We would show sheep at the Iowa State Fair. I have actually the night on the floor of the Iowa State Fair's sheep barn. (Being a bad sleeper, even as a kid, I'm not sure how much I slept in that barn. I've also gotten a horrendous case of food poisoning from a chili dog at the Iowa State Fair, which brought my chili dog eating career to a premature but permanent end.) Anyway, my father misses fair culture, and this year as a joke he slipped into the show ring carrying a stuffed sheep. The judges gave him an honorable mention ribbon.

My father told me this story within fifteen minutes of my arrival Thursday night. He told it several more times the next couple days.
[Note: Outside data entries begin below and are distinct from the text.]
Definition dec_number (neg : bool) (s : bytes) : option (spec_float * bytes) :=
  match significand dec_value 10 s with
  | Some (m, k, r) => let '(e, r) := exponent x65 r in Some (decimal_double neg m (e - Z.of_nat k), r)
  | None => None
  end.

(** [std::strtod]: the value and where it stopped. *)
Definition strtod (s : bytes) : spec_float * bytes :=
  let '(neg, t) := sign_of (skip_spaces s) in
  if has_word (str "infinity") t then (S754_infinity neg, drop 8 t)
  else if has_word (str "inf") t then (S754_infinity neg, drop 3 t)
  else if has_word (str "nan") t then (S754_nan, nan_tail (drop 3 t))
  else
    match hex_number neg t with
    | Some r => r
    | None => match dec_number neg t with Some r => r | None => (S754_zero false, s) end
    end.

(** ** [parseSize] *)

(** [static_cast<std::size_t>]: the fraction is dropped; [None]: what is left
    does not fit, which has no defined result. *)
Definition to_size (v : spec_float) : option Z :=
  match v with
  | S754_zero _ => Some 0
  | S754_finite neg m e =>
      let t := if 0 <=? e then Zpos m * 2 ^ e else Zpos m / 2 ^ (- e) in
      let t := if neg then - t else t in
      if (0 <=? t) && (t <? 2 ^ 64) then Some t else None
  | _ => None
  end.

Definition size_unit (rest : bytes) : Z :=
  match rest with
  | b :: _ =>
      if bool_decide (tolower b = x6b) then 1024
      else if bool_decide (tolower b = x6d) then 1024 * 1024
      else if bool_decide (tolower b = x67) then 1024 * 1024 * 1024
      else 1
  | [] => 1
  end.

Definition parseSize (s : bytes) : option Z :=
  let '(v, rest) := strtod s in
  to_size (SFmul double_prec double_emax v (double_of (size_unit rest))).

Example parse_sizes :
  map parseSize [str "256M"; str "64mb"; str "1.5G"; str "0.1k"; str " +1e3"; str "0x10"; str "0x"; str "abc"; str "-0.5"] =
  Some <$> [268435456; 67108864; 1610612736; 102; 1000; 16; 0; 0; 0].
Proof. vm_compute. reflexivity. Qed.

(** The fraction 0.1 is the double nearest to it, 2^53 + 1 is rounded to even,
    and a size of 2^64 or more, a negative one and [inf] have no defined value. *)
Example strtod_rounds :
  strtod (str "0.1k") = (S754_finite false 7205759403792794 (-56), str "k") /\
  parseSize (str "9007199254740993") = Some (2 ^ 53) /\
  map parseSize [str "16777216T"; str "17179869184G"; str "-1"; str "inf"; str "nan(1)"] =
  [Some 16777216; None; None; None; None].
Proof. vm_compute. done. Qed.

(** ** Values that a double holds exactly *)

Lemma digits2_log2 p : Zpos (digits2_pos p) = Z.log2 (Zpos p) + 1.
Proof.
  induction p as [p IH|p IH|]; cbn [digits2_pos]; [| |done]; rewrite Pos2Z.inj_succ, IH.
  - rewrite (Pos2Z.inj_xI p), Z.log2_succ_double by lia. lia.
  - rewrite (Pos2Z.inj_xO p), Z.log2_double by lia. lia.
Qed.

Lemma shr_exact j m : 0 < m ->
  iter_pos shr_1 j {| shr_m := m * 2 ^ Zpos j; shr_r := false; shr_s := false |} =
  {| shr_m := m; shr_r := false; shr_s := false |}.
Proof.
  assert (Hone : forall n, 0 < n -> shr_1 {| shr_m := 2 * n; shr_r := false; shr_s := false |} =
    {| shr_m := n; shr_r := false; shr_s := false |}) by (by intros [|n|n]).
  revert m. induction j as [j IH|j IH|]; intros m Hm; cbn [iter_pos].
  - replace (m * 2 ^ Zpos j~1) with (2 * (m * 2 ^ Zpos j * 2 ^ Zpos j)).
    + rewrite Hone by (apply Z.mul_pos_pos; lia). rewrite IH by lia. by apply IH.
    + rewrite (Pos2Z.inj_xI j), Z.pow_add_r, (Z.mul_comm 2 (Zpos j)), Z.pow_mul_r, (Z.pow_2_r (2 ^ Zpos j)) by lia. lia.
  - replace (m * 2 ^ Zpos j~0) with (m * 2 ^ Zpos j * 2 ^ Zpos j).
    + rewrite IH by lia. by apply IH.
    + rewrite (Pos2Z.inj_xO j), (Z.mul_comm 2 (Zpos j)), Z.pow_mul_r, (Z.pow_2_r (2 ^ Zpos j)) by lia. lia.
  - replace (m * 2 ^ 1) with (2 * m) by lia. by apply Hone.
Qed.

(** A significand of 53 bits with zeros behind it is not rounded. *)
Lemma round_exact neg p j e :
  2 ^ 52 <= Zpos p < 2 ^ 53 -> 0 <= j -> -1074 <= e + j <= 971 ->
  binary_round_aux double_prec double_emax neg (Zpos p * 2 ^ j) e loc_Exact = S754_finite neg p (e + j).
Proof.
  intros Hp Hj He.
  assert (Hlog : forall i, 0 <= i -> Zdigits2 (Zpos p * 2 ^ i) = 53 + i).
  { intros i Hi. assert (0 < Zpos p * 2 ^ i) by (apply Z.mul_pos_pos; lia).
    destruct (Zpos p * 2 ^ i) as [|q|q] eqn:E; [lia| |lia]. cbn [Zdigits2].
    rewrite digits2_log2, <- E, Z.log2_mul_pow2 by lia.
    rewrite (Z.log2_unique (Zpos p) 52) by (rewrite ?Z.pow_succ_r; lia). lia. }
  assert (Hshr : forall i, 0 <= i -> -1074 <= e + j <= 971 ->
    shr_fexp double_prec double_emax (Zpos p * 2 ^ i) (e + j - i) loc_Exact =
    ({| shr_m := Zpos p; shr_r := false; shr_s := false |}, e + j)).
  { intros i Hi _. unfold shr_fexp. rewrite Hlog by done. cbn [shr_record_of_loc].
    replace (fexp double_prec double_emax (53 + i + (e + j - i)) - (e + j - i)) with i
      by (unfold fexp, emin, double_prec, double_emax; lia).
    unfold shr. destruct i as [|i|i]; [|rewrite shr_exact by lia; f_equal; lia|lia].
    rewrite Z.mul_1_r. f_equal. lia. }
  unfold binary_round_aux. pose proof (Hshr j Hj He) as H1. replace (e + j - j) with e in H1 by lia.
  rewrite H1. cbn [shr_m loc_of_shr_record round_nearest_even].
  pose proof (Hshr 0 ltac:(lia) He) as H2. rewrite Z.mul_1_r, Z.sub_0_r in H2. rewrite H2. cbn [shr_m].
  unfold double_emax, double_prec. by replace (e + j <=? 1024 - 53) with true by lia.
Qed.

Lemma iter_xO p n : Zpos (Pos.iter xO p n) = Zpos p * 2 ^ Zpos n.
Proof.
  induction n as [|n IH] using Pos.peano_ind; [cbn; lia|].
  rewrite Pos.iter_succ, Pos2Z.inj_xO, IH, Pos2Z.inj_succ, Z.pow_succ_r by lia. lia.
Qed.

(** An integer below 2^53 as a double: shifted until it has 53 bits. *)
Lemma integer_double n : 0 < n < 2 ^ 53 -> exists p d,
  binary_double false n 0 = S754_finite false p (- d) /\ Zpos p = n * 2 ^ d /\ 0 <= d <= 52 /\
  2 ^ 52 <= Zpos p < 2 ^ 53.
Proof.
  intros Hn. destruct n as [|n|n]; [lia| |lia]. pose proof (Z.log2_spec (Zpos n) ltac:(lia)) as [Hl Hu].
  assert (Z.log2 (Zpos n) < 53) by (apply Z.log2_lt_pow2; lia). pose proof (Z.log2_nonneg (Zpos n)).
  set (d := 52 - Z.log2 (Zpos n)).
  assert (Hr : 2 ^ 52 <= Zpos n * 2 ^ d < 2 ^ 53).
  { assert (Hp : forall a, 0 <= a -> 2 ^ (a + d) = 2 ^ a * 2 ^ d) by (intros; apply Z.pow_add_r; lia).
    pose proof (Hp (Z.log2 (Zpos n)) ltac:(lia)) as H1. pose proof (Hp (Z.succ (Z.log2 (Zpos n))) ltac:(lia)) as H2.
    replace (Z.log2 (Zpos n) + d) with 52 in H1 by lia.
    replace (Z.succ (Z.log2 (Zpos n)) + d) with 53 in H2 by lia.
    assert (0 < 2 ^ d) by (apply Z.pow_pos_nonneg; lia). nia. }
  assert (0 <= d <= 52) by lia. cbn [binary_double]. unfold binary_round. rewrite digits2_log2.
  replace (fexp double_prec double_emax (Z.log2 (Zpos n) + 1 + 0)) with (- d)
    by (unfold fexp, emin, double_prec, double_emax; lia). clearbody d.
  unfold shl_align. rewrite Z.sub_0_r. destruct d as [|d'|d'] eqn:Ed; cbn [Z.opp].
  - rewrite Z.mul_1_r in Hr. exists n, 0. split; [|lia].
    pose proof (round_exact false n 0 0 Hr ltac:(lia) ltac:(lia)) as E. by rewrite Z.mul_1_r in E.
  - exists (Pos.iter xO n d'), (Zpos d'). rewrite <- iter_xO in Hr. split; [|split; [apply iter_xO|lia]].
    pose proof (round_exact false (Pos.iter xO n d') 0 (Z.neg d') Hr ltac:(lia) ltac:(lia)) as E.
    by rewrite Z.mul_1_r, Z.add_0_r in E.
  - lia.
Qed.

Lemma unit_double k : 0 <= k <= 52 -> double_of (2 ^ k) = S754_finite false (2 ^ 52) (k - 52).
Proof.
  intros Hk. destruct (integer_double (2 ^ k)) as (p & d & E & Hp & Hd & Hr).
  { split; [apply Z.pow_pos_nonneg; lia|apply Z.pow_lt_mono_r; lia]. }
  assert (d = 52 - k) as ->.
  { rewrite Hp, <- Z.pow_add_r in Hr by lia. destruct Hr as [H1 H2].
    apply Z.pow_le_mono_r_iff in H1; [|lia..]. apply Z.pow_lt_mono_r_iff in H2; lia. }
  assert (p = 2 ^ 52)%positive as ->.
  { apply Pos2Z.inj. rewrite Hp, <- Z.pow_add_r by lia. by replace (k + (52 - k)) with 52 by lia. }
  unfold double_of, binary_normalize. unfold binary_double in E.
  assert (0 < 2 ^ k) by (apply Z.pow_pos_nonneg; lia). destruct (2 ^ k); [lia| |lia].
  rewrite E. f_equal. lia.
Qed.

(** A product with a unit is exact. *)
Lemma size_exact n k : 0 <= n < 2 ^ 53 -> 0 <= k <= 52 -> n * 2 ^ k < 2 ^ 64 ->
  to_size (SFmul double_prec double_emax (binary_double false n 0) (double_of (2 ^ k))) = Some (n * 2 ^ k).
Proof.
  intros Hn Hk Hsize. rewrite unit_double by done.
  destruct (Z.eq_dec n 0) as [->|Hz]; [done|].
  destruct (integer_double n) as (p & d & -> & Hp & Hd & Hr); [lia|].
  cbn [SFmul xorb]. pose proof (round_exact false p 52 (- d + (k - 52)) Hr ltac:(lia) ltac:(lia)) as E.
  rewrite (Pos2Z.inj_mul p (2 ^ 52)). change (Zpos (2 ^ 52)) with (2 ^ 52). rewrite E. unfold to_size. cbn [negb].
  replace (- d + (k - 52) + 52) with (k - d) by lia.
  assert (0 <= n * 2 ^ k) by (apply Z.mul_nonneg_nonneg; [lia|apply Z.pow_nonneg; lia]).
  replace (if 0 <=? k - d then Zpos p * 2 ^ (k - d) else Zpos p / 2 ^ - (k - d)) with (n * 2 ^ k).
  { by replace ((0 <=? n * 2 ^ k) && (n * 2 ^ k <? 2 ^ 64)) with true by lia. }
  rewrite Hp. destruct (Z.leb_spec 0 (k - d)).
  - rewrite <- Z.mul_assoc, <- Z.pow_add_r by lia. by replace (d + (k - d)) with k by lia.
  - replace (n * 2 ^ d) with (n * 2 ^ k * 2 ^ (- (k - d))).
    + rewrite Z.div_mul; [done|]. apply Z.pow_nonzero; lia.
    + rewrite <- Z.mul_assoc, <- Z.pow_add_r by lia. by replace (k + - (k - d)) with d by lia.
Qed.

(** ** Reading printed numbers *)

Definition no_digit (t : bytes) : Prop := forall b, head t = Some b -> is_digit b = false.

(** A text that adds nothing to the number in front of it. *)
Definition ends_number (t : bytes) : Prop :=
  forall b, head t = Some b -> is_digit b = false /\ b <> x2e /\ tolower b <> x65 /\ tolower b <> x78.

Lemma digits_dec s t : forall acc, forallb is_digit s = true -> no_digit t ->
  digits dec_value 10 (s ++ t) acc = (atoi_digits s acc, length s, t).
Proof.
  induction s as [|b s IH]; intros acc Hs Ht; cbn [app atoi_digits length].
  - destruct t as [|b t]; [done|]. cbn [digits]. unfold dec_value. by rewrite (Ht b eq_refl).
  - cbn [forallb] in Hs. apply andb_true_iff in Hs as [Hb Hs]. cbn [digits]. unfold dec_value at 1.
    by rewrite Hb, IH.
Qed.

Lemma digit_facts b : is_digit b = true ->
  is_space b = false /\ b <> x2d /\ b <> x2b /\ tolower b <> x69 /\ tolower b <> x6e /\ tolower b <> x78.
Proof. by destruct b. Qed.

Lemma has_word_head c w b s : head w = Some c -> tolower b <> c -> has_word w (b :: s) = false.
Proof.
  intros Hw H. unfold has_word. apply bool_decide_eq_false. destruct w as [|d w]; [done|]. injection Hw as ->.
  cbn [length firstn map take]. congruence.
Qed.

Lemma signed_digits b s : is_digit b = true -> sign_of (skip_spaces (b :: s)) = (false, b :: s).
Proof.
  intros Hb. destruct (digit_facts b Hb) as (Hsp & Hm & Hp & _). cbn [skip_spaces]. rewrite Hsp.
  cbn [sign_of]. by rewrite !bool_decide_eq_false_2.
Qed.

Lemma strtod_digits s t : s <> [] -> forallb is_digit s = true -> ends_number t ->
  strtod (s ++ t) = (decimal_double false (atoi_digits s 0) 0, t).
Proof.
  intros Hn Hs Ht. assert (Hd : no_digit t) by (intros b Hb; by destruct (Ht b Hb)).
  pose proof (digits_dec s t 0 Hs Hd) as Hv. destruct s as [|b s]; [done|].
  cbn [forallb] in Hs. apply andb_true_iff in Hs as [Hb Hs].
  destruct (digit_facts b Hb) as (_ & _ & _ & Hi & Hnan & _).
  unfold strtod. cbn [app]. rewrite signed_digits by done.
  rewrite (has_word_head x69 (str "infinity")), (has_word_head x69 (str "inf")), (has_word_head x6e (str "nan")) by done.
  assert (Hx : has_word (str "0x") (b :: s ++ t) = false).
  { unfold has_word. apply bool_decide_eq_false. change (length (str "0x")) with 2%nat.
    destruct s as [|c s]; cbn [app].
    - destruct t as [|c t]; [done|]. destruct (Ht c eq_refl) as (_ & _ & _ & Hc).
      cbn [firstn map take]. by intros [= _ ?].
    - cbn [forallb] in Hs. apply andb_true_iff in Hs as [Hc _].
      destruct (digit_facts c Hc) as (_ & _ & _ & _ & _ & Hc'). cbn [firstn map take]. by intros [= _ ?]. }
  unfold hex_number, dec_number, significand. rewrite Hx. cbn [app] in Hv. rewrite Hv.
  destruct t as [|c t]; [done|]. destruct (Ht c eq_refl) as (_ & Hp & He & _).
  rewrite bool_decide_eq_false_2 by done. cbn [length Nat.eqb exponent].
  by rewrite bool_decide_eq_false_2.
Qed.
He was clearly very pleased with himself. My mother seemed more of the view that this was Another Embarrassing Thing Dad Had Done. A few years ago I probably would have at least tacitly concurred with her. This year, I said affably that she should give Dad a break. I've become more X of my dad in recent years, where X is some word that is neither "sympathetic" nor "appreciative," but does contain a combination of those sentiments, as well as some others.

As it turns out, we still do have sheep. My father has borrowed maybe twenty head from a farmer friend to graze our land. I haven't done livestock judging since back when I was in 4-H, but they seem a rather homely herd:



Gwen said...

I, too, was in 4-H and judged livestock. Which I suppose comes as a surprise to no one. I showed steers, but we were expressly prohibited from sleeping on the floor of the barn with our animals, no matter how much we might want to.

I quit showing steers the year the person who bought my steer sent me pictures of my dear calf, in steak, hamburger, and roast form, a couple of months after the sale. He thought I would be very proud. I was instead horribly traumatized, as I had convinced myself it was somehow like in Black Beauty, where my steers were bought by some nice person and allowed to live out their natural lives in a pasture, doing not much of anything.

Allen said...

Knowing, as I do, absolutely nothing about sheep, those sheep look fine to me. I can understand how it might be hard to quit cold turkey.

Lucy said...

Black-faced sheep are the cutest! I think your father's prize-winning sheep does look better than the real ones, though :)

Anonymous said...

This is my favorite post ever!!!

Katie said...

I love your dad....I don't know your dad, but I love him.

Danielle said...

They're cute -- although their legs seem kind of long, kind of pony-ish. Has there been some gene splicing down at the Freese Family Farm?